* _Task_
Reprint the listing. Every line must match the original exactly.

* _Exercise inputs_
• • • •
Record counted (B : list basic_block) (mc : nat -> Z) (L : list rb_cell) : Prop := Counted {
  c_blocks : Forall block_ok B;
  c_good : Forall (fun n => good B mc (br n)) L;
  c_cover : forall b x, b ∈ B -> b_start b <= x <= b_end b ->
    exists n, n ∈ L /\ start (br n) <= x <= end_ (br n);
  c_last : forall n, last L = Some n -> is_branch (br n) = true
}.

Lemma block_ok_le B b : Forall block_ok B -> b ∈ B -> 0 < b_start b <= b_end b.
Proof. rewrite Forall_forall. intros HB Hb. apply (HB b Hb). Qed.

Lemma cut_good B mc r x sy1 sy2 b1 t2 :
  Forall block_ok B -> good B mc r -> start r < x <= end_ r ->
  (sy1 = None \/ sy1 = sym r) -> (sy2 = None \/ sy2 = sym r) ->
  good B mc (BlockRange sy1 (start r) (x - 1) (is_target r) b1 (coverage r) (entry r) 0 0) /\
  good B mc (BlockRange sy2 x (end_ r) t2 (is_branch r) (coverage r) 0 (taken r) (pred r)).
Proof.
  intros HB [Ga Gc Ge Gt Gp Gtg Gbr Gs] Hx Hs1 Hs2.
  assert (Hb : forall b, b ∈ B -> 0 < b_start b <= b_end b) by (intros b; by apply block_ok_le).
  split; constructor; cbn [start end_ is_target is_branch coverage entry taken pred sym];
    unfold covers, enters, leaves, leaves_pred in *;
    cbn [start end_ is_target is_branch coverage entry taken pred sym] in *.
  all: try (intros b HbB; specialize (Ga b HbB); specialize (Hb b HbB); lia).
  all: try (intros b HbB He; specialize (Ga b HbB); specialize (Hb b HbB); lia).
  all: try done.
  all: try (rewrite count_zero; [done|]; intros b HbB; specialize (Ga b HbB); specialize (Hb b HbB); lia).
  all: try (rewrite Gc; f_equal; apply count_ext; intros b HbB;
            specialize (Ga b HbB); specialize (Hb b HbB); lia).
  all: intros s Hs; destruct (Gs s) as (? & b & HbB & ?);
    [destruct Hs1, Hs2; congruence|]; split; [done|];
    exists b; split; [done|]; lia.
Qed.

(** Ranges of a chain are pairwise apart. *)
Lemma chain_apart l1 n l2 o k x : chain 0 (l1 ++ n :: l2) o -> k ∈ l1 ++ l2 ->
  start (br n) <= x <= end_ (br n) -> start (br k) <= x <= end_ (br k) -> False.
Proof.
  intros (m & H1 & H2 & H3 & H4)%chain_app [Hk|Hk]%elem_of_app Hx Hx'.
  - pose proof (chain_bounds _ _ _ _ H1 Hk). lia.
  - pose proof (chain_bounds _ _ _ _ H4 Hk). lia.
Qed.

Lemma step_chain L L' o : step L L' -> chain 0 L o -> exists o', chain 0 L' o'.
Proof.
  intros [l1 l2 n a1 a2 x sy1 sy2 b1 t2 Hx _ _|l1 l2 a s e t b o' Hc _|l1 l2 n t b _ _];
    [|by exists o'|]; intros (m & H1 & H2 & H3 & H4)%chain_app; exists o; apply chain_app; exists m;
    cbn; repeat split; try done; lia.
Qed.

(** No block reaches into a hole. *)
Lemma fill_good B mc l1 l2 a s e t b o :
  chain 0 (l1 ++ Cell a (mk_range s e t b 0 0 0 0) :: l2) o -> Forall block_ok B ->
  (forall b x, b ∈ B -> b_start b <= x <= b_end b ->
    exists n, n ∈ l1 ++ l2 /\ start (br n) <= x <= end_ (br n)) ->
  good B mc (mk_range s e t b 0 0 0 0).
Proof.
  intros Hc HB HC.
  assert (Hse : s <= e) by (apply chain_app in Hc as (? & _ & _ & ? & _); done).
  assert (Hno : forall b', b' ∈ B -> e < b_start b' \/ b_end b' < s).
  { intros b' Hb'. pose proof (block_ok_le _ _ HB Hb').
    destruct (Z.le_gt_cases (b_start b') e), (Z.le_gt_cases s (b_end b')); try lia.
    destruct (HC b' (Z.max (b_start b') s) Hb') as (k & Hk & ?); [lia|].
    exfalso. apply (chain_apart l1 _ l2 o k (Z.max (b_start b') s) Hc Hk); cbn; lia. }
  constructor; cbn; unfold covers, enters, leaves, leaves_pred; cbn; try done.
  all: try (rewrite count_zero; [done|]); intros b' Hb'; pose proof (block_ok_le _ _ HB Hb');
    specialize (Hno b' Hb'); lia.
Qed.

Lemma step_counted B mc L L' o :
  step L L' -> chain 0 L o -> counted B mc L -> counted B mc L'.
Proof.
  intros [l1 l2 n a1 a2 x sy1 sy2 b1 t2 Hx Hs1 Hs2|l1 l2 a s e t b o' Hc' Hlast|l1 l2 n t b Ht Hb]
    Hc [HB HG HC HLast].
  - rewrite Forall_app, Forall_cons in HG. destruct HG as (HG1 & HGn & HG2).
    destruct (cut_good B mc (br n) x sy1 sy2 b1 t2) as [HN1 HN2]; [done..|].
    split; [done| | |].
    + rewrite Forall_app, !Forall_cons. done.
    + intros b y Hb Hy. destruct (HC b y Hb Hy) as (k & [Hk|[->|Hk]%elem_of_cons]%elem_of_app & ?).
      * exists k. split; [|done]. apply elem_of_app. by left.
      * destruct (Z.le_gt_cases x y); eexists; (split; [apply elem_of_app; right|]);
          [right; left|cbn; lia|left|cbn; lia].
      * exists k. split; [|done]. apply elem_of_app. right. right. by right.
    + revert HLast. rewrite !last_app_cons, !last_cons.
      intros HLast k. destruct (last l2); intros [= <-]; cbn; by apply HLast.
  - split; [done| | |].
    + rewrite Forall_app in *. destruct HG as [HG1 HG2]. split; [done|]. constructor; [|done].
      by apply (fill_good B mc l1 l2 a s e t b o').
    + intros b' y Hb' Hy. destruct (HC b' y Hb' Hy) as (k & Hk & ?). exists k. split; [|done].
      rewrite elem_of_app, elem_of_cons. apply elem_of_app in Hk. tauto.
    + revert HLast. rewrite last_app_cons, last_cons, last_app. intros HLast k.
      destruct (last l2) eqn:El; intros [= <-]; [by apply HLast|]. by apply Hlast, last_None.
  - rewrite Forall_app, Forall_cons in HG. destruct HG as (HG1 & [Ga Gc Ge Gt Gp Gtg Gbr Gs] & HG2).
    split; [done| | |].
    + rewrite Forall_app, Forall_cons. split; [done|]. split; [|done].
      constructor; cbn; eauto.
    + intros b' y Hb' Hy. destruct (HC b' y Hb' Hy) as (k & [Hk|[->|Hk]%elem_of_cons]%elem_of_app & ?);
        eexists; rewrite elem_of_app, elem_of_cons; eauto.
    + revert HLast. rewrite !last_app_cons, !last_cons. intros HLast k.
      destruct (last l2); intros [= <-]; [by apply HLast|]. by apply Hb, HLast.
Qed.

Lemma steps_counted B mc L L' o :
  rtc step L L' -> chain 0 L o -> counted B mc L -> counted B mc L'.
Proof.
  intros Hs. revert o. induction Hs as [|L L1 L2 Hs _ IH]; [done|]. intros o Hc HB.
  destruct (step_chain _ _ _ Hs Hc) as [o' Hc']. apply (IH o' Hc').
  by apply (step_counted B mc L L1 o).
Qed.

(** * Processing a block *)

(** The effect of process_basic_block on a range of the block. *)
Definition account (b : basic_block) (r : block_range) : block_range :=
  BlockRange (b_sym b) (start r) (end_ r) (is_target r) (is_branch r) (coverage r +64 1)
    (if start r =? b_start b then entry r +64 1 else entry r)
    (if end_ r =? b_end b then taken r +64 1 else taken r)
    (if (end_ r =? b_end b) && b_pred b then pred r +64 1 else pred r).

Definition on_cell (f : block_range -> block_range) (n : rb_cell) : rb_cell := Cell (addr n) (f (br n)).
• • • •
* _Answer to the exercise_
Record counted (B : list basic_block) (mc : nat -> Z) (L : list rb_cell) : Prop := Counted {
  c_blocks : Forall block_ok B;
  c_good : Forall (fun n => good B mc (br n)) L;
  c_cover : forall b x, b ∈ B -> b_start b <= x <= b_end b ->
    exists n, n ∈ L /\ start (br n) <= x <= end_ (br n);
  c_last : forall n, last L = Some n -> is_branch (br n) = true
}.

Lemma block_ok_le B b : Forall block_ok B -> b ∈ B -> 0 < b_start b <= b_end b.
Proof. rewrite Forall_forall. intros HB Hb. apply (HB b Hb). Qed.

Lemma cut_good B mc r x sy1 sy2 b1 t2 :
  Forall block_ok B -> good B mc r -> start r < x <= end_ r ->
  (sy1 = None \/ sy1 = sym r) -> (sy2 = None \/ sy2 = sym r) ->
  good B mc (BlockRange sy1 (start r) (x - 1) (is_target r) b1 (coverage r) (entry r) 0 0) /\
  good B mc (BlockRange sy2 x (end_ r) t2 (is_branch r) (coverage r) 0 (taken r) (pred r)).
Proof.
  intros HB [Ga Gc Ge Gt Gp Gtg Gbr Gs] Hx Hs1 Hs2.
  assert (Hb : forall b, b ∈ B -> 0 < b_start b <= b_end b) by (intros b; by apply block_ok_le).
  split; constructor; cbn [start end_ is_target is_branch coverage entry taken pred sym];
    unfold covers, enters, leaves, leaves_pred in *;
    cbn [start end_ is_target is_branch coverage entry taken pred sym] in *.
  all: try (intros b HbB; specialize (Ga b HbB); specialize (Hb b HbB); lia).
  all: try (intros b HbB He; specialize (Ga b HbB); specialize (Hb b HbB); lia).
  all: try done.
  all: try (rewrite count_zero; [done|]; intros b HbB; specialize (Ga b HbB); specialize (Hb b HbB); lia).
  all: try (rewrite Gc; f_equal; apply count_ext; intros b HbB;
            specialize (Ga b HbB); specialize (Hb b HbB); lia).
  all: intros s Hs; destruct (Gs s) as (? & b & HbB & ?);
    [destruct Hs1, Hs2; congruence|]; split; [done|];
    exists b; split; [done|]; lia.
Qed.

(** Ranges of a chain are pairwise apart. *)
Lemma chain_apart l1 n l2 o k x : chain 0 (l1 ++ n :: l2) o -> k ∈ l1 ++ l2 ->
  start (br n) <= x <= end_ (br n) -> start (br k) <= x <= end_ (br k) -> False.
Proof.
  intros (m & H1 & H2 & H3 & H4)%chain_app [Hk|Hk]%elem_of_app Hx Hx'.
  - pose proof (chain_bounds _ _ _ _ H1 Hk). lia.
  - pose proof (chain_bounds _ _ _ _ H4 Hk). lia.
Qed.

Lemma step_chain L L' o : step L L' -> chain 0 L o -> exists o', chain 0 L' o'.
Proof.
  intros [l1 l2 n a1 a2 x sy1 sy2 b1 t2 Hx _ _|l1 l2 a s e t b o' Hc _|l1 l2 n t b _ _];
    [|by exists o'|]; intros (m & H1 & H2 & H3 & H4)%chain_app; exists o; apply chain_app; exists m;
    cbn; repeat split; try done; lia.
Qed.

(** No block reaches into a hole. *)
Lemma fill_good B mc l1 l2 a s e t b o :
  chain 0 (l1 ++ Cell a (mk_range s e t b 0 0 0 0) :: l2) o -> Forall block_ok B ->
  (forall b x, b ∈ B -> b_start b <= x <= b_end b ->
    exists n, n ∈ l1 ++ l2 /\ start (br n) <= x <= end_ (br n)) ->
  good B mc (mk_range s e t b 0 0 0 0).
Proof.
  intros Hc HB HC.
  assert (Hse : s <= e) by (apply chain_app in Hc as (? & _ & _ & ? & _); done).
  assert (Hno : forall b', b' ∈ B -> e < b_start b' \/ b_end b' < s).
  { intros b' Hb'. pose proof (block_ok_le _ _ HB Hb').
    destruct (Z.le_gt_cases (b_start b') e), (Z.le_gt_cases s (b_end b')); try lia.
    destruct (HC b' (Z.max (b_start b') s) Hb') as (k & Hk & ?); [lia|].
    exfalso. apply (chain_apart l1 _ l2 o k (Z.max (b_start b') s) Hc Hk); cbn; lia. }
  constructor; cbn; unfold covers, enters, leaves, leaves_pred; cbn; try done.
  all: try (rewrite count_zero; [done|]); intros b' Hb'; pose proof (block_ok_le _ _ HB Hb');
    specialize (Hno b' Hb'); lia.
Qed.

Lemma step_counted B mc L L' o :
  step L L' -> chain 0 L o -> counted B mc L -> counted B mc L'.
Proof.
  intros [l1 l2 n a1 a2 x sy1 sy2 b1 t2 Hx Hs1 Hs2|l1 l2 a s e t b o' Hc' Hlast|l1 l2 n t b Ht Hb]
    Hc [HB HG HC HLast].
  - rewrite Forall_app, Forall_cons in HG. destruct HG as (HG1 & HGn & HG2).
    destruct (cut_good B mc (br n) x sy1 sy2 b1 t2) as [HN1 HN2]; [done..|].
    split; [done| | |].
    + rewrite Forall_app, !Forall_cons. done.
    + intros b y Hb Hy. destruct (HC b y Hb Hy) as (k & [Hk|[->|Hk]%elem_of_cons]%elem_of_app & ?).
      * exists k. split; [|done]. apply elem_of_app. by left.
      * destruct (Z.le_gt_cases x y); eexists; (split; [apply elem_of_app; right|]);
          [right; left|cbn; lia|left|cbn; lia].
      * exists k. split; [|done]. apply elem_of_app. right. right. by right.
    + revert HLast. rewrite !last_app_cons, !last_cons.
      intros HLast k. destruct (last l2); intros [= <-]; cbn; by apply HLast.
  - split; [done| | |].
    + rewrite Forall_app in *. destruct HG as [HG1 HG2]. split; [done|]. constructor; [|done].
      by apply (fill_good B mc l1 l2 a s e t b o').
    + intros b' y Hb' Hy. destruct (HC b' y Hb' Hy) as (k & Hk & ?). exists k. split; [|done].
      rewrite elem_of_app, elem_of_cons. apply elem_of_app in Hk. tauto.
    + revert HLast. rewrite last_app_cons, last_cons, last_app. intros HLast k.
      destruct (last l2) eqn:El; intros [= <-]; [by apply HLast|]. by apply Hlast, last_None.
  - rewrite Forall_app, Forall_cons in HG. destruct HG as (HG1 & [Ga Gc Ge Gt Gp Gtg Gbr Gs] & HG2).
    split; [done| | |].
    + rewrite Forall_app, Forall_cons. split; [done|]. split; [|done].
      constructor; cbn; eauto.
    + intros b' y Hb' Hy. destruct (HC b' y Hb' Hy) as (k & [Hk|[->|Hk]%elem_of_cons]%elem_of_app & ?);
        eexists; rewrite elem_of_app, elem_of_cons; eauto.
    + revert HLast. rewrite !last_app_cons, !last_cons. intros HLast k.
      destruct (last l2); intros [= <-]; [by apply HLast|]. by apply Hb, HLast.
Qed.

Lemma steps_counted B mc L L' o :
  rtc step L L' -> chain 0 L o -> counted B mc L -> counted B mc L'.
Proof.
  intros Hs. revert o. induction Hs as [|L L1 L2 Hs _ IH]; [done|]. intros o Hc HB.
  destruct (step_chain _ _ _ Hs Hc) as [o' Hc']. apply (IH o' Hc').
  by apply (step_counted B mc L L1 o).
Qed.

(** * Processing a block *)

(** The effect of process_basic_block on a range of the block. *)
Definition account (b : basic_block) (r : block_range) : block_range :=
  BlockRange (b_sym b) (start r) (end_ r) (is_target r) (is_branch r) (coverage r +64 1)
    (if start r =? b_start b then entry r +64 1 else entry r)
    (if end_ r =? b_end b then taken r +64 1 else taken r)
    (if (end_ r =? b_end b) && b_pred b then pred r +64 1 else pred r).

Definition on_cell (f : block_range -> block_range) (n : rb_cell) : rb_cell := Cell (addr n) (f (br n)).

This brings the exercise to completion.